C # search objects in a hash table
Author: Bill Wagner
Download source code
Most containers in. NET Framework are sequential containers: they store objects in order. This type of container has many functions-you can store any number of objects in any special order.
However, this versatility is at the cost of certain performance. The time required to search for a special object in a sequence depends on the number of objects in the container. If we do not sort the elements in the container, as the number of elements increases, the search time you need increases linearly. If the number of elements in the container doubles, the time you use to search for a special element is doubled. However, if we sort the elements in the container, the search time increases with the logarithm of the number of elements: to double the time for searching an element, you must increase the number of elements in the set by four times. If you use a key to search for objects, you can store your objects in a better way than a sequential container. You can use a hash table ).
A hash table stores objects in buckets based on a key. Hash Value is a number calculated from the value of an object. Each different hash value creates a new bucket. To search for an object, you only need to calculate the hash value of the object and search for the corresponding bucket. By quickly finding the corresponding bucket, you can reduce the number of objects you need to search.
For example, suppose there are some customer records in a data structure and you want to search for those records by credit card number. A simple hash function uses the last two digits of a credit card number to create a bucket for each of the 100 buckets, from 00 to 99. (Similarly, the last three digits will create 1000 buckets .) You only need to query a bucket to find any records without querying all the buckets.
However, like everything, not everything is so simple. If you create a hash function with a credit card number and you want to search for the customer by name, you need to query the entire hash table, which takes a lot of time. This is because the hash table uses a different field as the key. In addition, if you query the entire hash table, there is no need to arrange the elements in the order you want. Elements are arranged based on hash values, rather than keys.
In this article, I will detail the examples in my previous article ("Create a class for a better set"), allowing you to modify an employee record. Suppose there is a large company with thousands of employees. You want to find a record in the fastest way. A hash table for all employees can complete the search in the shortest time.
A hash function must have certain attributes. For beginners, the hash function must be unchanged. This means that the same key must generate the same hash value.

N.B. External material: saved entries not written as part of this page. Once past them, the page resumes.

Lemma fold_masked (op : float -> float -> float) (v : float) :
  (forall x, op x v = x) ->
  forall l acc,
    fold_left op (map (fun k => if m k then v else g k) l) acc =
    fold_left op (kept l) acc.
Proof.
  intros Hv. unfold kept. induction l as [|k l IH]; intros acc; simpl; [reflexivity|].
  destruct (m k); simpl; [rewrite Hv|]; apply IH.
Qed.

Lemma fsum_masked (l : list nat) :
  fsum (map (fun k => if m k then Fin 0%Qc else g k) l) = fsum (kept l).
Proof. apply fold_masked, fadd_0_r. Qed.

Lemma fprod_masked (l : list nat) :
  fprod (map (fun k => if m k then Fin 1%Qc else g k) l) = fprod (kept l).
Proof. apply fold_masked, fmul_1_r. Qed.

Lemma fmaximum_masked (k0 : nat) (l : list nat) :
  m k0 = false ->
  fmaximum (map (fun k => if m k then NInf else g k) (k0 :: l)) =
  fmaximum (kept (k0 :: l)).
Proof.
  intros H0. unfold kept. simpl. rewrite H0. simpl.
  apply fold_masked, fmax_NInf_r.
Qed.

Lemma nansum_masked (l : list nat) :
  nansum (map (fun k => if m k then NaN else g k) l) = nansum (kept l).
Proof.
  unfold nansum, kept, fsum. generalize (Fin 0%Qc) at 2 4.
  induction l as [|k l IH]; intros acc; simpl; [reflexivity|].
  destruct (m k); simpl; [rewrite fadd_0_r|]; apply IH.
Qed.

Lemma count_not_nan_masked (l : list nat) :
  count_not_nan (map (fun k => if m k then NaN else g k) l) =
  count_not_nan (kept l).
Proof.
  unfold count_not_nan, kept. induction l as [|k l IH]; simpl; [reflexivity|].
  destruct (m k); simpl; [exact IH|].
  destruct (is_nan (g k)); simpl; now rewrite IH.
Qed.

Lemma nanmean_masked (l : list nat) :
  nanmean (map (fun k => if m k then NaN else g k) l) = nanmean (kept l).
Proof. unfold nanmean. now rewrite nansum_masked, count_not_nan_masked. Qed.

End MaskedReductions.

Lemma nanmean_no_nan (l : list float) :
  Forall (fun x => is_nan x = false) l -> nanmean l = fmean l.
Proof.
  intros H. unfold nanmean, fmean, nansum, count_not_nan.
  replace (map (fun x => if is_nan x then Fin 0%Qc else x) l) with l.
  - f_equal. f_equal. induction H as [|x l Hx _ IH]; simpl; [reflexivity|].
    rewrite Hx. simpl. now rewrite IH.
  - induction H as [|x l Hx _ IH]; simpl; [reflexivity|].
    now rewrite Hx, <- IH.
Qed.

(** ** Counting the true entries of a mask *)

Lemma wrap64_small (z : Z) : (- 2 ^ 63 <= z < 2 ^ 63)%Z -> wrap64 z = z.
Proof. intros H. unfold wrap64. rewrite Z.mod_small; lia. Qed.

(** The wrapped sum of three entries does not depend on the order in which
    they are added. *)
Lemma add64_three (a b c : Z) : add64 (add64 a b) c = wrap64 (c + b + a).
Proof.
  unfold add64, wrap64. f_equal.
  replace ((a + b + 2 ^ 63) mod 2 ^ 64 - 2 ^ 63 + c + 2 ^ 63)%Z
    with ((a + b + 2 ^ 63) mod 2 ^ 64 + c)%Z by lia.
  rewrite Zplus_mod_idemp_l. f_equal. lia.
Qed.

Lemma slot_masked_sum {structure} (inp : batch structure) (b i : nat) :
  slot_masked inp b i =
  (wrap64 (data (mut_positions inp) [b; i]
           + data (mut_wildtype_AAs inp) [b; i]
           + data (mut_mutant_AAs inp) [b; i]) =? 0)%Z.
Proof. unfold slot_masked. now rewrite add64_three. Qed.

Lemma indices_1 (n : nat) : indices [n] = map (fun i => [i]) (seq 0 n).
Proof.
  simpl. induction (seq 0 n) as [|i l IH]; simpl; [reflexivity|]. now rewrite IH.
Qed.

Lemma count_fold (f : list nat -> bool) (l : list (list nat)) (acc : Z) :
  (0 <= acc)%Z ->
  (acc + Z.of_nat (length l) < 2 ^ 63)%Z ->
  fold_left (fun a ix => add64 a (if f ix then 1 else 0)%Z) l acc =
  (acc + Z.of_nat (length (filter f l)))%Z.
Proof.
  revert acc. induction l as [|ix l IH]; intros acc H0 Hb; simpl in *; [lia|].
  assert (Hlen : length (filter f l) <= length l) by apply filter_length_le.
  unfold add64 at 2. destruct (f ix); simpl.
  - rewrite wrap64_small by lia. rewrite IH by lia. lia.
  - rewrite wrap64_small by lia. rewrite IH by lia. lia.
Qed.

Lemma filter_nil_iff {A} (f : A -> bool) (l : list A) :
  filter f l = [] <-> forall a, In a l -> f a = false.
Proof.
  induction l as [|a l IH]; simpl.
  - split; [intros _ a [] | reflexivity].
  - destruct (f a) eqn:E.
    + split; [discriminate|]. intros H. rewrite (H a) in E; [discriminate | now left].
    + rewrite IH. split.
      * intros H x [<-|Hx]; auto.
      * intros H x Hx. apply H. now right.
Qed.

Lemma count_true_zero (t : tensor bool) (B : nat) :
  shape t = [B] ->
  (Z.of_nat B < 2 ^ 63)%Z ->
  ((count_true t =? 0)%Z = true <-> forall b, b < B -> data t [b] = false).
Proof.
  intros Hs HB. unfold count_true, sum64, tmap. cbn [shape data]. rewrite Hs, indices_1.
  rewrite (count_fold (data t)).
  2: lia.
  2:{ rewrite length_map, length_seq. lia. }
  rewrite Z.eqb_eq, Z.add_0_l.
  rewrite <- Nat2Z.inj_0, Nat2Z.inj_iff, length_zero_iff_nil, filter_nil_iff.
  split.
  - intros H b Hb. apply H, in_map_iff. exists b.
    split; [reflexivity | apply in_seq; lia].
  - intros H ix Hix. apply in_map_iff in Hix. destruct Hix as (b & <- & Hb).
    apply H. apply in_seq in Hb. lia.
Qed.

(** ** The padding mask *)

Section Mask.

Variable structure : Type.
Variable inp : batch structure.
Variables B N : nat.
Hypothesis Hshape : mutations_shaped inp B N.

Lemma padding_mask_spec :
  exists mask,
    padding_mask (mut_mutant_AAs inp) (mut_wildtype_AAs inp) (mut_positions inp)
    = Ok mask /\
    shape mask = [B; N] /\
    forall b i, b < B -> i < N -> data mask [b; i] = slot_masked inp b i.
Proof.
  destruct Hshape as (Hp & Hw & Hm).
  unfold padding_mask, broadcast2. rewrite Hm, Hw, broadcast_shape_same.
  cbn [bind shape]. rewrite Hp, broadcast_shape_same. cbn [bind].
  eexists. split; [reflexivity|]. split; [reflexivity|].
  intros b i Hb Hi. unfold slot_masked, tmap. cbn [data].
  now rewrite !(bindex_in_shape _ _ (in_shape2 _ _ _ _ Hb Hi)).
Qed.

Lemma assert_first_visible_spec (mask : tensor bool) :
  shape mask = [B; N] ->
  0 < N ->
  (Z.of_nat B < 2 ^ 63)%Z ->
  (assert_first_visible mask = Ok tt <->
   forall b, b < B -> data mask [b; 0] = false) /\
  (assert_first_visible mask = Raise AssertionError <->
   exists b, b < B /\ data mask [b; 0] = true).
Proof.
  intros Hs HN HB. unfold assert_first_visible, select, rank, size.
  rewrite Hs. cbn [length nth]. apply Nat.ltb_lt in HN. rewrite HN.
  cbn [andb Nat.ltb Nat.leb bind drop_nth firstn skipn app].
  set (col0 := mkT [B] _).
  assert (Hc : (count_true col0 =? 0)%Z = true <->
               forall b, b < B -> data mask [b; 0] = false).
  { rewrite (count_true_zero col0 B eq_refl HB). reflexivity. }
  destruct (count_true col0 =? 0)%Z; simpl; split.
  - split; [intros _; now apply Hc | reflexivity].
  - split; [discriminate|]. intros (b & Hb & Ht).
    rewrite (proj1 Hc eq_refl b Hb) in Ht. discriminate.
  - split; [discriminate|]. intros H. apply Hc in H. discriminate.
  - split; [intros _ | reflexivity].
    destruct (existsb (fun b => data mask [b; 0]) (seq 0 B)) eqn:E.
    + apply existsb_exists in E. destruct E as (b & Hb & Ht).
      apply in_seq in Hb. exists b. split; [lia | exact Ht].
    + assert (forall b, b < B -> data mask [b; 0] = false) as Hall.
      { intros b Hb. destruct (data mask [b; 0]) eqn:Eb; [|reflexivity].
        assert (existsb (fun b => data mask [b; 0]) (seq 0 B) = true).
        { apply existsb_exists. exists b. split; [apply in_seq; lia | exact Eb]. }
        congruence. }
      apply Hc in Hall. discriminate.
Qed.

Lemma expand_mask_spec (mask : tensor bool) (E : nat) :
  shape mask = [B; N] ->
  exists mask',
    expand_mask mask E = Ok mask' /\
    shape mask' = [B; E; N] /\
    forall b e i, b < B -> e < E -> i < N ->
      data mask' [b; e; i] = data mask [b; i].
Proof.
  intros Hs. unfold expand_mask, repeat_t, unsqueeze, rank, insert_nth.
  cbn [shape data]. rewrite Hs. cbn [firstn skipn app length Nat.eqb map combine].
  eexists. split; [reflexivity|]. cbn [shape data]. split.
  - now rewrite !Nat.mul_1_r, Nat.mul_1_l.
  - intros b e i Hb He Hi. unfold drop_nth. cbn [firstn skipn app map combine].
    now rewrite (Nat.mod_small b B), (Nat.mod_small i N) by assumption.
Qed.

End Mask.
(** X11: the identifier attributes of a mapped Company or Partner come from
    the identifier passed in, never from the row: columns 0 to 2 of a company
    row and column 0 of a partner row are not read at all. *)
Theorem identifier_not_read_from_row :
  (∀ a b c a' b' c' rest cnpj,
     _format_company_data (a :: b :: c :: rest) cnpj
     = _format_company_data (a' :: b' :: c' :: rest) cnpj)
  ∧ (∀ a a' rest cnpj,
       _format_partner_data (a :: rest) cnpj = _format_partner_data (a' :: rest) cnpj)
  ∧ (∀ data cnpj c,
       _format_company_data data cnpj = Return c →
       (Company.cnpj_basico c, Company.cnpj_ordem c, Company.cnpj_dv c)
         = _split_cnpj cnpj
       ∧ Company.cnpj_completo c = _format_full_cnpj cnpj
       ∧ Company.cnpj_completo_apenas_numeros c = _cnpj_only_digits cnpj)
  ∧ (∀ data cnpj p,
       _format_partner_data data cnpj = Return p →
       (Partner.cnpj_basico p, Partner.cnpj_ordem p, Partner.cnpj_dv p)
         = _split_cnpj cnpj
       ∧ Partner.cnpj_completo p = _format_full_cnpj cnpj
       ∧ Partner.cnpj_completo_apenas_numeros p = _cnpj_only_digits cnpj).
Proof.
  split; [|split; [|split]].
  - intros a b c a' b' c' rest cnpj. unfold _format_company_data.
    destruct (_split_cnpj cnpj) as [[? ?] ?]. cbv zeta.
    cbn [map]. by rewrite !index_skip.
  - intros a a' rest cnpj. unfold _format_partner_data.
    destruct (_split_cnpj cnpj) as [[? ?] ?]. cbv zeta.
    cbn [map]. by rewrite !index_skip.
  - apply format_company_identifier.
  - apply format_partner_identifier.
Qed.

Lemma identifier_not_read_from_row_witness :
  ∃ c, _format_company_data
         ([PyStr "99999999"; PyStr "9999"; PyStr "99"] ++ drop 3 company_row)
         "11222333000181" = Return c
       ∧ Company.cnpj_completo c = "11.222.333/0001-81"
       ∧ Company.cnpj_completo_apenas_numeros c = "11222333000181".
Proof.
  destruct identifier_not_read_from_row as (Hcols & _ & Hid & _).
  destruct (format_company_total company_row "11222333000181") as (c & Hc & _);
    [vm_compute; lia|].
  exists c.
  assert (_format_company_data
            ([PyStr "99999999"; PyStr "9999"; PyStr "99"] ++ drop 3 company_row)
            "11222333000181" = Return c) as Hc'.
  { rewrite <- Hc. apply Hcols. }
  split; [exact Hc'|].
  destruct (Hid _ _ _ Hc') as (_ & H1 & H2). split; [exact H1|exact H2].
Defined.

Lemma index_map_take {A B} (f : A → B) (l : list A) (n i : nat) :
  i < n → index (map f (take n l)) i = index (map f l) i.
Proof.
  revert n i. induction l as [|x l IH]; intros [|n] [|i] Hi; try done; try lia.
  cbn [take map]. rewrite !index_skip. apply IH. lia.
Qed.

(** X12: [_format_company_data] raises [IndexError] exactly on rows with fewer
    than 39 columns and [_format_partner_data] exactly on rows with fewer than
    11; on longer rows they return, whatever the columns hold, and columns
    beyond these are ignored. *)
Theorem mapper_index_error (data : row) (cnpj : string) :
  (length data < 39 → _format_company_data data cnpj = Raise IndexError)
  ∧ (39 ≤ length data →
       ∃ c, _format_company_data data cnpj = Return c
            ∧ _format_company_data (take 39 data) cnpj = Return c)
  ∧ (length data < 11 → _format_partner_data data cnpj = Raise IndexError)
  ∧ (11 ≤ length data →
       ∃ p, _format_partner_data data cnpj = Return p
            ∧ _format_partner_data (take 11 data) cnpj = Return p).
Proof.
  split; [|split; [|split]].
  - intros Hlen. destruct (_format_company_data data cnpj) as [c|e] eqn:E.
    + exfalso. pose proof (format_company_columns _ _ _ E) as Hcols.
      apply Forall_forall with (x := (38, Company.cnae)) in Hcols.
      * destruct Hcols as (v & Hv & _). apply lookup_lt_Some in Hv. lia.
      * unfold company_columns. repeat constructor.
    + by rewrite (format_company_raises _ _ _ E).
  - intros Hlen. unfold _format_company_data.
    destruct (_split_cnpj cnpj) as [[b o] d]. cbv zeta.
    rewrite !index_map_take by lia.
    write_columns data. by eexists.
  - intros Hlen. destruct (_format_partner_data data cnpj) as [p|e] eqn:E.
    + exfalso. pose proof (format_partner_columns _ _ _ E) as Hcols.
      apply Forall_forall with (x := (10, Partner.faixa_etaria)) in Hcols.
      * destruct Hcols as (v & Hv & _). apply lookup_lt_Some in Hv. lia.
      * unfold partner_columns. repeat constructor.
    + by rewrite (format_partner_raises _ _ _ E).
  - intros Hlen. unfold _format_partner_data.
    destruct (_split_cnpj cnpj) as [[b o] d]. cbv zeta.
    rewrite !index_map_take by lia.
    write_columns data. by eexists.
Qed.

Lemma mapper_index_error_witness :
  _format_company_data (take 38 company_row) "11222333000181" = Raise IndexError
  ∧ (∃ c, _format_company_data (company_row ++ [PyInt 7]) "11222333000181" = Return c
          ∧ _format_company_data (take 39 (company_row ++ [PyInt 7])) "11222333000181"
            = Return c)
  ∧ _format_partner_data [] "11222333000181" = Raise IndexError.
Proof.
  split; [|split].
  - apply (mapper_index_error (take 38 company_row) "11222333000181").
    vm_compute. lia.
  - apply (mapper_index_error (company_row ++ [PyInt 7]) "11222333000181").
    vm_compute. lia.
  - apply (mapper_index_error [] "11222333000181"). simpl. lia.
Defined.

(** ** Errors of the repository *)

Lemma get_partners_never_invalid db cnpj w msg :
  _is_valid_cnpj cnpj = Return true →
  (get_partners db cnpj w).1 ≠ Raise (InvalidCNPJException msg).
Proof.
  intros Hv Hraise. rewrite get_partners_valid in Hraise by done.
  cbn [fst] in Hraise.
  pose proof (select_never_invalid db select_resposta_socios
                (partners_filter cnpj) w msg) as Hsel.
  destruct (_select _ _ _ w).1 as [results|e];
    [|injection Hraise as ->; by destruct Hsel].
  apply rbind_raise_inv in Hraise as [Hraise|(? & _ & Hraise)]; [|done].
  apply comprehension_raises in Hraise as (r & _ & Hr).
  by apply format_partner_raises in Hr.
Qed.

(** X13: [get_partners] raises [InvalidCNPJException] exactly when the
    identifier is invalid, carrying the message that quotes the identifier,
    and then opens no connection and sends no query. *)
Theorem get_partners_invalid_identifier (db : database) (cnpj : string) (w : world) :
  ((∃ msg, (get_partners db cnpj w).1 = Raise (InvalidCNPJException msg))
     ↔ _is_valid_cnpj cnpj = Return false)
  ∧ (_is_valid_cnpj cnpj = Return false →
       get_partners db cnpj w
       = (Raise (InvalidCNPJException (invalid_message cnpj)), w)).
Proof.
  split; [split|].
  - intros [msg Hraise]. destruct (is_valid_total cnpj) as [[|] Hv]; [|done].
    by destruct (get_partners_never_invalid db cnpj w msg Hv).
  - intros Hv. rewrite get_partners_invalid by done. by eexists.
  - apply get_partners_invalid.
Qed.

Lemma get_partners_invalid_identifier_witness :
  get_partners (serving [partner_row "ANA"]) "12345678901234" idle
  = (Raise (InvalidCNPJException (invalid_message "12345678901234")), idle).
Proof.
  apply (get_partners_invalid_identifier (serving [partner_row "ANA"])
           "12345678901234" idle).
  vm_compute. reflexivity.
Defined.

Once an object is created, the hash value cannot be changed. If the hash value changes, you can no longer find the corresponding object in the hash table.
The second attribute required by the hash function is the ability to evenly allocate buckets. If all objects generate the same hash value, it takes more time to find a special object.
In fact, these two principles are easily followed. There are 178 classes in. NET Framework that overload gethashcode () to better serve them. All classes in. Net FCL (framework class library) ensure a better distribution of hash values and follow the uniqueness principle. You should determine whether your own classes and structures need to overload the gethashcode () method. The simplest (usually the best) method is to select a constant member in the key and use the hash value generated by that member.
An obvious hash key of the employee database is the social security number ). Not only does it not change, but the nine-digit number can also be used at will to get the expected performance. You can download the sample to see how different it is to use Hash keys for search and use a sequential container for search.
To add employees to a hash table, you can create a nine-digit number and use it as the key:
int hash = 111223333;for (int i = 0; i < 100; i++){ string lastname = "Person" + i.ToString(); e = new Employee ("Employee", lastname, (200-i)*200); members.Add(hash++, e);}
The social insurance number meets the requirements of a good hash key: it will not change, it can be reasonably allocated, the value depends on the number rather than the reference. (You need to use the value-based hash key instead of the reference-based hash key to avoid problems I have mentioned before .) It is also easy to use this hash key to search for objects:
int ssn = Int32.Parse(this.SSN.Text);currentEmp = (Employee)members[ssn];if (currentEmp != null){ LastName.Text = currentEmp.LastName; FirstName.Text = currentEmp.FirstName; Salary.Text = currentEmp.Salary.ToString ();} else LastName.Text = "Not Found";
In C #, you can use array syntax to search for objects in a hash table. This syntax emphasizes the concept of constant time search: You can regard array access as a fast operation, rather than a very expensive function call.
The last focus of a hash table is that, like all sets, they also store references ). You don't need any extra work to update the objects in the hash table. Once you reference an object in a hash table, you can modify it at will. Remember, the same principle does not apply to keys. You can write code to change the keys, but if the code modifies the hash value, you will lose the objects in your set.
A hash table is a useful and effective container. However, to use them effectively, you need to understand the relationship between the container and the state of objects in the container. A hash table is useful when you can search for objects with the same value calculated from objects. If you search for objects in different order (by name, social insurance number, or age), the hash table is not that useful.